È il primo giorno di trasferimento pesante. Il nostro potente mezzo è un pulmino truccato su cui ci stringiamo noi, l'autista, la nostra guida e altri due indonesiani dai compiti non ben specificati, tra cui però c'era sicuramente caricare gli zaini sul tettuccio (dentro non ci stavano) e legarli in modo sommario con un telo e delle funi, e stendere le gambe a bloccare le porte, che non si chiudevano tanto bene (non si chiudevano proprio).

Memorabile il momento trash anni '90 in cui mettiamo Gigi D'Agostino e ci alziamo a ballare. Tanto gli indonesiani non ci dicono niente, anche perché stiamo viaggiano a 70 all'ora su uno sterrato e con le porte aperte.

Tanto il mezzo è curato fuori - tutto disegnato, con i cerchioni aggressivi, tre coppie di tergicristalli Sparco, le ciglia lunghissime e un sacco di fanali - quanto è improponibile dentro, con i sedili che sembrano messi lì a caso - in mezzo ce n'è uno gigante da quattro buttato lì, quelli dietro non sono fissati e poggiano direttamente su tre taniche di benzina di scorta - le porte rotte e una specie di controsoffitto di plastica con le palme. Però l'impianto audio è pazzesco: quando lo accendono vibra tutto, e i bassi te li senti fin nelle viscere.
E l'autista è bravissimo a fare manovre strettissime, a portarlo avanti al buio e a spingerlo a cannone sulle strade sterrate e su e giù dai tornanti.

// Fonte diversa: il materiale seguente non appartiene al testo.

Lemma process_referral_bonus_quiet self st v :
  no_bonus_due (d_user self) st ->
  balance_of v (_process_referral_bonus self st) = balance_of v st.
Proof.
  intros [Hnone|Hf]; [|apply process_referral_bonus_funded; exact Hf].
  unfold _process_referral_bonus.
  destruct (portfolios st !! d_user self) as [up|] eqn:Hup; [|reflexivity].
  destruct (initial_deposit_amount up) eqn:Hi.
  - rewrite Hnone. reflexivity.
  - cbn [affiliates set_portfolios]. rewrite Hnone.
    rewrite balance_of_insert. destruct (decide (d_user self = v)) as [<-|]; [|reflexivity].
    unfold balance_of. rewrite Hup. reflexivity.
Qed.

Lemma Deposit_save_quiet pk self st v :
  no_bonus_due (d_user self) st ->
  balance_of v (Deposit_save pk self st).2 = balance_of v st.
Proof.
  intros Hq. unfold Deposit_save. cbn [snd].
  match goal with |- context [if ?b then _ else _] => destruct b end; [|reflexivity].
  rewrite process_referral_bonus_quiet; [reflexivity | exact Hq].
Qed.

Lemma Deposit_save_deposits id self st :
  deposits (Deposit_save (Some id) self st).2 = <[id := self]> (deposits st).
Proof.
  unfold Deposit_save. cbn [snd].
  match goal with |- context [if ?b then _ else _] => destruct b end; [|reflexivity].
  rewrite process_referral_bonus_deposits. reflexivity.
Qed.

Lemma Deposit_save_keeps pk self st v :
  is_Some (portfolios st !! v) ->
  is_Some (portfolios (Deposit_save pk self st).2 !! v).
Proof.
  intros Hv. unfold Deposit_save. cbn [snd].
  match goal with |- context [if ?b then _ else _] => destruct b end; [|exact Hv].
  apply process_referral_bonus_keeps. exact Hv.
Qed.

(** Creation of a merchant-mediated deposit: the 3.5% fee is computed and
    quoted, and written to the fee annotation; no balance moves. *)
Lemma deposit_funds_quotes_fee user data st B merchant_id app mp :
  user_is_frozen user st = false ->
  df_amount data = Given B ->
  df_method data = Some "BANK_TRANSFER"%string ->
  df_merchant_id data = Some merchant_id ->
  merchant_applications st !! merchant_id = Some app ->
  ma_status app = APPROVED ->
  portfolios st !! ma_user app = Some mp ->
  is_merchant mp = true ->
  transaction_id_taken (default ""%string (df_transaction_id data)) st = false ->
  let fee := dec_mul B Decimal_0_035 in
  let total := dec_add B fee in
  let id := fresh_id (deposits st) in
  exists st',
    deposit_funds user data st =
      (Success (mkDepositCreated id
                  (Some (mkDepositQuote (float_ total) (float_ B) (float_ fee)))), st') /\
    deposits st' !! id =
      Some (mkDeposit user (float_ B) PENDING "BANK_TRANSFER"
              (default ""%string (df_transaction_id data)) (Some (ma_user app)) true
              (Some (mkDepositFeeInfo (PyFloat (mkDecimal 35 (-1)))
                       (float_ fee) (float_ total) (float_ B)))) /\
    portfolios st' = portfolios st.
Proof.
  intros Hfr Ha Hm Hmid Happ Hst Hmp Him Htx fee total id.
  unfold deposit_funds. rewrite Hfr, Ha, Hm, Hmid, Happ. cbn [bool_decide decide_rel].
  rewrite bool_decide_eq_true_2 by reflexivity.
  unfold is_approved_application. rewrite bool_decide_eq_true_2 by exact Hst.
  rewrite Hmp, Him. cbn [negb]. rewrite Htx.
  unfold Deposit_save. cbn [d_status]. rewrite bool_decide_eq_false_2 by discriminate.
  eexists. split; [reflexivity|].
  cbn [deposits portfolios notify set_deposits]. split; [|reflexivity].
  apply lookup_insert_eq.
Qed.

(** The fee and the quoted total are exact for amounts of up to 24 digits. *)
Lemma deposit_fee_exact B :
  Z.abs (dec_int B) < 10 ^ 24 ->
  (value (dec_mul B Decimal_0_035) == (35 # 1000) * value B)%Q /\
  (value (dec_add B (dec_mul B Decimal_0_035)) == (1035 # 1000) * value B)%Q.
Proof.
  intros HB.
  assert (H28 : 10 ^ prec = 10 ^ 24 * 10000) by reflexivity.
  assert (Hfee : dec_mul B Decimal_0_035 = mkDecimal (dec_int B * 35) (dec_exp B + -3)).
  { unfold dec_mul. apply fix_small. cbn [dec_int Decimal_0_035]. lia. }
  assert (Ev : (value (dec_mul B Decimal_0_035) == (35 # 1000) * value B)%Q).
  { rewrite dec_mul_exact by (cbn [dec_int Decimal_0_035]; lia).
    setoid_replace (value Decimal_0_035) with (35 # 1000)%Q using relation Qeq by reflexivity.
    ring. }
  split; [exact Ev|].
  rewrite dec_add_exact.
  - rewrite Ev. ring.
  - rewrite Hfee. cbn [dec_int dec_exp].
    rewrite Z.min_r by lia.
    replace (dec_exp B - (dec_exp B + -3)) with 3 by lia.
    replace (dec_exp B + -3 - (dec_exp B + -3)) with 0 by lia.
    change (10 ^ 3) with 1000. change (10 ^ 0) with 1. lia.
Qed.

Solo che stiamo scomodissimi. Nonostante siamo tutti talmente stanchi che - chi più chi meno, io molto meno - abbiamo sviluppato l'abilità di addormentarci su qualsiasi superficie in ogni momento utile.

«Ah Sì, senti. Cerchiamo di incastrarci con le teste come prima, stavamo comodi»
«È vero, ma non riesco a rifarlo»
«Ci avrà incastrati una buca»
«E infatti a un certo punto mi hai dato una testata. Ho il bernoccolo, senti qua»

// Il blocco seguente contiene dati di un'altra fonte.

(** X10.  After [index_source] the file's package is the one its content
    declares (none when it declares none) and its bucket holds exactly
    the extracted symbols in declaration order.  A declared symbol is
    found by its qualified name, through the view and through [resolve],
    unless a later declaration of the file has the same qualified name;
    and it is found in the views by name and by package. *)
Theorem index_source_post (filepath source : string) (idx : SymbolIndex) :
  let path := abspath filepath in
  let idx' := index_source abspath parse filepath source idx in
  package_of_file idx' !! path = package_of_root (parse source)
  /\ default [] (by_file idx' !! path)
     = match package_of_root (parse source) with
       | Some p => symbols_of_root (parse source) path p
       | None => []
       end
  /\ (forall p earlier s later cp,
         package_of_root (parse source) = Some p ->
         symbols_of_root (parse source) path p = earlier ++ s :: later ->
         (qualified_name s ∉ map qualified_name later ->
          by_qualified_name idx' !! qualified_name s = Some s
          /\ resolve idx' (qualified_name s) cp = Some s)
         /\ (exists l, OD.get (name s) (by_name idx') = Some l /\ s ∈ l)
         /\ (exists l, by_package idx' !! p = Some l /\ s ∈ l)).
Proof.
  intros path idx'. unfold idx', index_source. fold path.
  rewrite index_source_add_all.
  destruct (package_of_root (parse source)) as [p|] eqn:Hp.
  - pose proof (symbols_of_root_file (parse source) path p) as Hsyms.
    split; [|split].
    + rewrite add_all_package_of_file. simpl. apply lookup_insert_eq.
    + rewrite (add_all_file_symbols path p) by done. simpl.
      by rewrite remove_file_by_file, lookup_delete_eq.
    + intros p' earlier s later cp [= <-] Hsplit.
      assert (Hs : file s = path /\ package s = p)
        by (apply Hsyms; rewrite Hsplit; apply elem_of_app; right; left).
      rewrite Hsplit, add_all_app, add_all_cons.
      set (before_s := add_all earlier _).
      destruct (in_all_views_add s before_s) as (Hn & _ & Hpk & _).
      split; [|split].
      * intros Hlater.
        assert (Hq : by_qualified_name
                       (add_all later (add_symbol s before_s))
                     !! qualified_name s = Some s).
        { rewrite add_all_by_qualified_name_other by done.
          simpl. apply lookup_insert_eq. }
        split; [done|]. unfold resolve.
        assert (Hdot : contains "."%char (qualified_name s) = true).
        { assert (Hin : s ∈ symbols_of_root (parse source) path p)
            by (rewrite Hsplit; apply elem_of_app; right; left).
          unfold symbols_of_root in Hin.
          apply list_elem_of_omap in Hin as (c & _ & Hc).
          rewrite (extracted_qualified_name _ _ _ _ Hc).
          apply contains_join. }
        destruct (is_builtin (qualified_name s)) eqn:Hb.
        { apply builtin_no_dot in Hb. congruence. }
        by rewrite Hdot, Hq.
      * by apply named_add_all.
      * destruct Hs as [_ <-]. by apply packaged_add_all.
  - split; [|split].
    + rewrite remove_file_package_of_file. apply lookup_delete_eq.
    + by rewrite remove_file_by_file, lookup_delete_eq.
    + by intros p' earlier s later cp.
Qed.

 Ci fermiamo in un villaggio di cinque o sei case, dove distillano artigianalmente l'arak. In pratica, un ragazzo (siccome gli indonesiani dimostrano quasi tutti un'età imprecisata tra i 15 e i 45, non si può mai dire con certezza) magrissimo si arrampica a piedi nudi sulle palme da dattero e prende dei secchi dove ne raccolgono il vino, che viene poi distillato artigianalmente con delle stufe ovviamente pulitissime e che naturalmente rispettano tutte le vigenti norme sanitare (nell'entroterra rurale di Flores).

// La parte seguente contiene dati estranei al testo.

(** * The PostgreSQL credential-reset workflow of [setup/postgres-reset.py]

    A shallow embedding of the script and the properties of its reset
    workflow: backup before mutation, rollback, the secure template, the
    exit code, the locators and the database connections.

    The script talks to four things it does not control: the process
    runner ([subprocess.run]), the file system, the database driver
    ([psycopg2]) and the platform name.  They are collected in a [Host]:
    the answer of the host to the n-th external call is a function of n
    and of the call, so that a command, a file or the database can answer
    differently at different moments of one run.  What the script itself
    changes is a [State]: the text files it wrote, the connections it holds
    open, the number of external calls made so far and the trace of what
    it did.

    Files hold text as Python's text mode hands it over ([str] from
    [read()], [str] to [write()]); encodings and newline translation sit
    below this model.  [print] cannot fail here, and the commands run by
    the host have no effect on the files of the state. *)

From Stdlib Require Import String Ascii List ZArith Lia Bool.
From stdpp Require Import base option gmap strings.
Import ListNotations.
Open Scope string_scope.
Open Scope list_scope.

(** ** Exceptions and results *)

(** The exceptions the modelled calls can raise; all of them are subclasses
    of Python's [Exception]. *)
Inductive Exn : Type :=
  | OSError (msg : string)
  | DatabaseError (msg : string)
  | TypeError (msg : string)
  | IndexError (msg : string).

(** [str(e)] *)
Definition str (e : Exn) : string :=
  match e with
  | OSError msg | DatabaseError msg | TypeError msg | IndexError msg => msg
  end.

Inductive Res (A : Type) : Type :=
  | Val (a : A)
  | Raise (e : Exn).
Arguments Val {A} a.
Arguments Raise {A} e.

(** ** The host and the state *)

Inductive Mode : Type := ModeR | ModeW.

Inductive DbCall : Type :=
  | Connect (host database user : string) (password : option string)
  | SetIsolationLevel
  | Cursor
  | Execute (sql : string)
  | Fetchone
  | CursorClose
  | ConnClose (conn : nat).

Inductive Event : Type :=
  | EvPrint (line : string)
  | EvRun (command : string)
  | EvOpen (path : string) (mode : Mode)
  | EvRead (path : string)
  | EvWrite (path : string) (data : string)
  | EvDb (call : DbCall)
  | EvSleep (seconds : nat).

#[global] Instance Mode_eq_dec : EqDecision Mode.
Proof. solve_decision. Defined.

#[global] Instance DbCall_eq_dec : EqDecision DbCall.
Proof. solve_decision. Defined.

#[global] Instance Event_eq_dec : EqDecision Event.
Proof. solve_decision. Defined.

Record Host : Type := {
  (** [platform.system().lower()] *)
  system : string;
  (** whether [import psycopg2] finds the module *)
  has_psycopg2 : bool;
  (** [subprocess.run]: return code, stdout and stderr, or an exception *)
  spawn : nat -> string -> Res (Z * string * string);
  (** the directories that exist on the host *)
  dirs : string -> bool;
  (** [open(path, mode)] raises [OSError] with this message *)
  open_fault : nat -> string -> Mode -> option string;
  (** [read()] raises with this message *)
  read_fault : nat -> string -> option string;
  (** [write()] or the flush at close raises after that many characters *)
  write_fault : nat -> string -> option (nat * string);
  (** the driver raises with this message *)
  db_fault : nat -> DbCall -> option string;
  (** the row [fetchone()] returns, [None] when there is none *)
  db_row : nat -> option (list string)
}.

Record State : Type := {
  files : gmap string string;
  open_conns : list nat;
  clock : nat;
  log : list Event
}.

Definition init (fs : gmap string string) : State :=
  {| files := fs; open_conns := []; clock := 0; log := [] |}.

Definition set_files (fs : gmap string string) (s : State) : State :=
  {| files := fs; open_conns := open_conns s; clock := clock s; log := log s |}.

Definition set_conns (cs : list nat) (s : State) : State :=
  {| files := files s; open_conns := cs; clock := clock s; log := log s |}.

(** ** The monad of the script: state and exceptions *)

Definition M (A : Type) : Type := State -> Res A * State.

Definition ret {A : Type} (a : A) : M A := fun s => (Val a, s).

Definition raise {A : Type} (e : Exn) : M A := fun s => (Raise e, s).

Definition bind {A B : Type} (m : M A) (k : A -> M B) : M B :=
  fun s =>
    match m s with
    | (Val a, s') => k a s'
    | (Raise e, s') => (Raise e, s')
    end.

(** [try: body except Exception as e: handler] *)
Definition try_except {A : Type} (body : M A) (handler : Exn -> M A) : M A :=
  fun s =>
    match body s with
    | (Val a, s') => (Val a, s')
    | (Raise e, s') => handler e s'
    end.

(** The state a computation ends in. *)
Definition exec {A : Type} (m : M A) (s : State) : State := snd (m s).

Declare Scope script_scope.
Delimit Scope script_scope with script.
Notation "x <- m ;; k" := (bind m (fun x => k))
  (at level 100, m at next level, k at level 200, right associativity)
  : script_scope.
Notation "m ;;; k" := (bind m (fun _ => k))
  (at level 100, k at level 200, right associativity) : script_scope.
Open Scope script_scope.

Definition emit (e : Event) : M unit :=
  fun s =>
    (Val tt,
     {| files := files s; open_conns := open_conns s; clock := clock s;
        log := log s ++ [e] |}).

(** Every external call is numbered and traced. *)
Definition call (e : Event) : M nat :=
  fun s =>
    (Val (clock s),
     {| files := files s; open_conns := open_conns s; clock := S (clock s);
        log := log s ++ [e] |}).

Definition print (line : string) : M unit := emit (EvPrint line).

Definition sleep (seconds : nat) : M unit := emit (EvSleep seconds).

(** The double quote of the command lines. *)
Definition dq : string := String (ascii_of_nat 34) EmptyString.

Section Script.

Variable h : Host.

(** ** Processes (lines 14-20) *)

Definition subprocess_run (command : string) : M (Z * string * string) :=
  t <- call (EvRun command);;
  match spawn h t command with
  | Val r => ret r
  | Raise e => raise e
  end.

Definition run_command (command : string) : M (bool * string * string) :=
  try_except
    (result <- subprocess_run command;;
     let '(returncode, stdout, stderr) := result in
     ret (Z.eqb returncode 0, stdout, stderr))
    (fun e => ret (false, EmptyString, str e)).

(** ** Files *)

(** [os.path.exists] *)
Definition path_exists (s : State) (path : string) : bool :=
  dirs h path || match files s !! path with Some _ => true | None => false end.

Definition os_path_exists (path : string) : M bool :=
  fun s => (Val (path_exists s path), s).

(** [os.path.join] for a directory and a file name, neither ending nor
    starting with a separator; the separator is the host's. *)
Definition os_path_join (dir name : string) : string :=
  dir +:+ (if String.eqb (system h) "windows" then "\" else "/") +:+ name.

(** [open(path, mode)]: reading needs the file, writing truncates it. *)
Definition open_file (path : string) (mode : Mode) : M unit :=
  t <- call (EvOpen path mode);;
  match open_fault h t path mode with
  | Some msg => raise (OSError msg)
  | None =>
      match mode with
      | ModeR =>
          fun s =>
            match files s !! path with
            | Some _ => (Val tt, s)
            | None => (Raise (OSError "No such file or directory"), s)
            end
      | ModeW => fun s => (Val tt, set_files (<[path := EmptyString]> (files s)) s)
      end
  end.

Definition file_read (path : string) : M string :=
  t <- call (EvRead path);;
  match read_fault h t path with
  | Some msg => raise (OSError msg)
  | None =>
      fun s =>
        match files s !! path with
        | Some data => (Val data, s)
        | None => (Raise (OSError "No such file or directory"), s)
        end
  end.

Definition file_write (path data : string) : M unit :=
  t <- call (EvWrite path data);;
  match write_fault h t path with
  | Some (n, msg) =>
      fun s =>
        (Raise (OSError msg),
         set_files (<[path := substring 0 n data]> (files s)) s)
  | None => fun s => (Val tt, set_files (<[path := data]> (files s)) s)
  end.

(** ** The database driver *)

Definition db_call (c : DbCall) : M nat :=
  t <- call (EvDb c);;
  match db_fault h t c with
  | Some msg => raise (DatabaseError msg)
  | None => ret t
  end.

(** [psycopg2.connect(host="localhost", database="postgres",
    user="postgres"[, password=...])]; the handle is the number of the call. *)
Definition connect (password : option string) : M nat :=
  conn <- db_call (Connect "localhost" "postgres" "postgres" password);;
  fun s => (Val conn, set_conns (conn :: open_conns s) s).

Definition conn_close (conn : nat) : M unit :=
  db_call (ConnClose conn);;;
  fun s => (Val tt, set_conns (List.filter (fun c => negb (Nat.eqb c conn)) (open_conns s)) s).

Definition fetchone : M (option (list string)) :=
  t <- db_call Fetchone;;
  ret (db_row h t).

(** ** Locating the service and the data directory (lines 22-38, 86-117) *)

Definition windows_services : list string :=
  ["postgresql-x64-14"; "postgresql-x64-15"; "postgresql-x64-16"; "PostgreSQL"].

(** The loop of lines 29-32; falling out of it reaches [return None]. *)
Fixpoint probe_services (services : list string) : M (option string) :=
  match services with
  | [] => ret None
  | service :: rest =>
      r <- run_command ("sc query " +:+ dq +:+ service +:+ dq);;
      let '(success, _, _) := r in
      if success then ret (Some service) else probe_services rest
  end.

Definition find_postgres_service : M (option string) :=
  if String.eqb (system h) "windows" then probe_services windows_services
  else if String.eqb (system h) "linux" then ret (Some "postgresql")
  else if String.eqb (system h) "darwin" then ret (Some "postgresql")
  else ret None.

Definition common_paths : list string :=
  if String.eqb (system h) "windows" then
    ["C:\Program Files\PostgreSQL\14\data";
     "C:\Program Files\PostgreSQL\15\data";
     "C:\Program Files\PostgreSQL\16\data";
     "C:\PostgreSQL\data"]
  else if String.eqb (system h) "linux" then
    ["/var/lib/postgresql/data";
     "/var/lib/pgsql/data";
     "/usr/local/var/postgres"]
  else if String.eqb (system h) "darwin" then
    ["/usr/local/var/postgres";
     "/opt/homebrew/var/postgres";
     "/Library/PostgreSQL/14/data";
     "/Library/PostgreSQL/15/data"]
  else [].

(** The loop of lines 113-117. *)
Fixpoint probe_paths (paths : list string) : M (option string) :=
  match paths with
  | [] => ret None
  | path :: rest =>
      found <- os_path_exists path;;
      if found then ret (Some path) else probe_paths rest
  end.

Definition find_postgres_data_dir : M (option string) :=
  probe_paths common_paths.

(** ** Stopping and starting the service (lines 40-84) *)

Definition stop_postgres : M bool :=
  service_name <- find_postgres_service;;
  match service_name with
  | None => print "❌ Could not find PostgreSQL service";;; ret false
  | Some service_name =>
      print ("🔄 Stopping PostgreSQL service: " +:+ service_name);;;
      r <- (if String.eqb (system h) "windows"
            then run_command ("net stop " +:+ dq +:+ service_name +:+ dq)
            else run_command ("sudo systemctl stop " +:+ service_name));;
      let '(success, _, error) := r in
      if success then print "✅ PostgreSQL service stopped";;; ret true
      else
        print ("⚠️  Warning: Could not stop PostgreSQL service: " +:+ error);;;
        ret false
  end.

Definition start_postgres : M bool :=
  service_name <- find_postgres_service;;
  match service_name with
  | None => print "❌ Could not find PostgreSQL service";;; ret false
  | Some service_name =>
      print ("🔄 Starting PostgreSQL service: " +:+ service_name);;;
      r <- (if String.eqb (system h) "windows"
            then run_command ("net start " +:+ dq +:+ service_name +:+ dq)
            else run_command ("sudo systemctl start " +:+ service_name));;
      let '(success, _, error) := r in
      if success then print "✅ PostgreSQL service started";;; ret true
      else
        print ("❌ Failed to start PostgreSQL service: " +:+ error);;;
        ret false
  end.

(** ** The authentication-policy file (lines 119-184, 246-276) *)

Definition pg_hba_of (data_dir : string) : string :=
  os_path_join data_dir "pg_hba.conf".

Definition backup_of (pg_hba_path : string) : string :=
  pg_hba_path +:+ ".backup".

Definition trust_config : string :=
"# TYPE  DATABASE        USER            ADDRESS                 METHOD
# Allow local connections with trust (for reset)
local   all             all                                     trust
host    all             all             127.0.0.1/32            trust
host    all             all             ::1/128                 trust
".

Definition secure_config : string :=
"# TYPE  DATABASE        USER            ADDRESS                 METHOD
# Local connections
local   all             postgres                                md5
local   all             all                                     md5

# IPv4 local connections:
host    all             postgres        127.0.0.1/32            md5
host    all             all             127.0.0.1/32            md5

# IPv6 local connections:
host    all             postgres        ::1/128                 md5
host    all             all             ::1/128                 md5
".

All'inizio della lavorazione, il liquido è biancastro, torbido e zuccherino, alla fine è limpido e incolore, praticamente una grappetta da circolino.
Abbiamo diverse testimonianze fotografiche di facce schifate che bevono qualcosa da una tazza da tè a fiori gialli, ma giuro che non era così male.
Quattro tizi, che potevano tranquillamente essere usciti da Narcos che stavano guardando una telenovela in veranda da un estemporaneo televisore al plasma, hanno versato un po' di arak sul tavolino di plastica azzurra e gli hanno dato fuoco con l'accendino. Non so cosa volessero dimostrare, ma facevano colore, e adesso so che l'arak fa le fiamme blu.
Alla fine di tutto, il liquore viene imbottigliato in bottiglie di plastica riciclate a cui è stata tolta l'etichetta della minerale, e viene venduto a bordo strada. Enjoy.

Dopo non si sa quante ore (chi dice due, chi dice quattro) a viaggiare nel buio e in mezzo al nulla più totale, abbiamo iniziato a ipotizzare quanto fosse di merda il posto dove avremmo dormito, e a sondare il terreno con Andrea.

«Nelle relazioni degli altri gruppi, scrivono che è brutto»
«Ok, ci sono le pulci nei letti»
«Sacco lenzuolo e via»
«Vabbé, scordiamoci l'acqua calda»
«Sicuramente ci sono le blatte»
«A me non disturbano, mi basta dormire»
«Tu, potendo scegliere, preferisci le blatte, l'acqua calda o il letto pulito?»
«Blatte e letto pulito, l'acqua calda vabbé»
«No, sei fuori? Io dico Acqua calda, blatte e il letto vabbé, tanto ho il sacco lenzuolo»
«Non ho capito, le blatte le consideriamo una cosa positiva?»

Abbiamo continuato a discutere di cosa, potendo scegliere, avremmo preferito tra le blatte, l'acqua calda e il letto pulito, fino a che siamo arrivati.

«Oddio, guardate, in camera di Giulia e Vale c'era uno scorpione enorme!»
«Cazzo, raga, guardate, quello è un BOILER!»
«Non puliranno da trent'anni, qua dentro»
«Sì, ma il boiler! Vuol dire doccia calda!»
«Scusa, mettiti sotto la luce... lo sai che sei completamente coperta di terra? Eri seduta vicino alla porta del pullman? Hai anche il segno degli occhiali»
«Sì, ma tanto c'è il boliler, capito?»